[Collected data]
###

Lemma safe_ParseDate p : terminated p -> safe (ParseDate p) date_ok.
Proof.
  intros T. unfold ParseDate. apply safe_peek; [exact T|]. intros c Hc. destruct (Z.eqb_spec c (chr "M")) as [->|_]; [|destruct (Z.eqb_spec c (chr "J")) as [->|_]].
  - assert (T1 : terminated (tl p)) by (apply terminated_tl; [exact T|rewrite Hc; discriminate]). eapply safe_bind; [now apply safe_ParseInt|]. cbv beta. intros month q Tq Hm.
    apply safe_peek; [exact Tq|]. intros c2 Hc2. destruct (Z.eqb_spec c2 (chr ".")) as [E2|_]; [cbn [negb]|exact I]. assert (T2 : terminated (tl q)) by (apply terminated_tl; [exact Tq|rewrite Hc2, E2; discriminate]).
    eapply safe_bind; [now apply safe_ParseInt|]. cbv beta. intros week q2 Tq2 Hw. apply safe_peek; [exact Tq2|]. intros c3 Hc3. destruct (Z.eqb_spec c3 (chr ".")) as [E3|_]; [cbn [negb]|exact I].
    assert (T3 : terminated (tl q2)) by (apply terminated_tl; [exact Tq2|rewrite Hc3, E3; discriminate]). eapply safe_bind; [now apply safe_ParseInt|]. cbv beta. intros weekday q3 Tq3 Hd. split; [exact Tq3|]. cbn. lia.
  - assert (T1 : terminated (tl p)) by (apply terminated_tl; [exact T|rewrite Hc; discriminate]). eapply safe_bind; [now apply safe_ParseInt|]. cbv beta. intros day q Tq Hd. split; [exact Tq|]. cbn. lia.
  - eapply safe_bind; [now apply safe_ParseInt|]. cbv beta. intros day q Tq Hd. split; [exact Tq|]. cbn. lia.
Qed.

Lemma safe_ParseDateTime p : terminated p -> safe (ParseDateTime p) transition_ok.
Proof.
  intros T. unfold ParseDateTime. apply safe_peek; [exact T|]. intros c Hc. destruct (Z.eqb_spec c (chr ",")) as [->|_]; [cbn [negb]|exact I].
  assert (T1 : terminated (tl p)) by (apply terminated_tl; [exact T|rewrite Hc; discriminate]). eapply safe_bind; [now apply safe_ParseDate|]. intros d q Tq Hd. apply safe_peek; [exact Tq|]. intros c2 Hc2.
  destruct (Z.eqb_spec c2 (chr "/")) as [E2|_]; [|split; [exact Tq|]; split; [exact Hd|cbv; discriminate]]. assert (T2 : terminated (tl q)) by (apply terminated_tl; [exact Tq|rewrite Hc2, E2; discriminate]).
  eapply safe_bind; [apply (safe_ParseOffset (tl q) (-167) 167 1); [exact T2|lia..]|]. intros v q2 Tq2 Hv. split; [exact Tq2|]. now split.
Qed.

(** ** What a rule may be *)
Definition std_ok (a : list Z) (v : Z) : Prop := abbr_ok a /\ (quotable a = false -> hd 0 a <> chr ":") /\ offset_ok 24 v.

###

— Exercise —
Restate the data verbatim through the "[E3|_]; [cbn [negb]|exact I]." line.

— Output of the task —
Lemma safe_ParseDate p : terminated p -> safe (ParseDate p) date_ok.
Proof.
  intros T. unfold ParseDate. apply safe_peek; [exact T|]. intros c Hc. destruct (Z.eqb_spec c (chr "M")) as [->|_]; [|destruct (Z.eqb_spec c (chr "J")) as [->|_]].
  - assert (T1 : terminated (tl p)) by (apply terminated_tl; [exact T|rewrite Hc; discriminate]). eapply safe_bind; [now apply safe_ParseInt|]. cbv beta. intros month q Tq Hm.
    apply safe_peek; [exact Tq|]. intros c2 Hc2. destruct (Z.eqb_spec c2 (chr ".")) as [E2|_]; [cbn [negb]|exact I]. assert (T2 : terminated (tl q)) by (apply terminated_tl; [exact Tq|rewrite Hc2, E2; discriminate]).
    eapply safe_bind; [now apply safe_ParseInt|]. cbv beta. intros week q2 Tq2 Hw. apply safe_peek; [exact Tq2|]. intros c3 Hc3. destruct (Z.eqb_spec c3 (chr ".")) as [E3|_]; [cbn [negb]|exact I].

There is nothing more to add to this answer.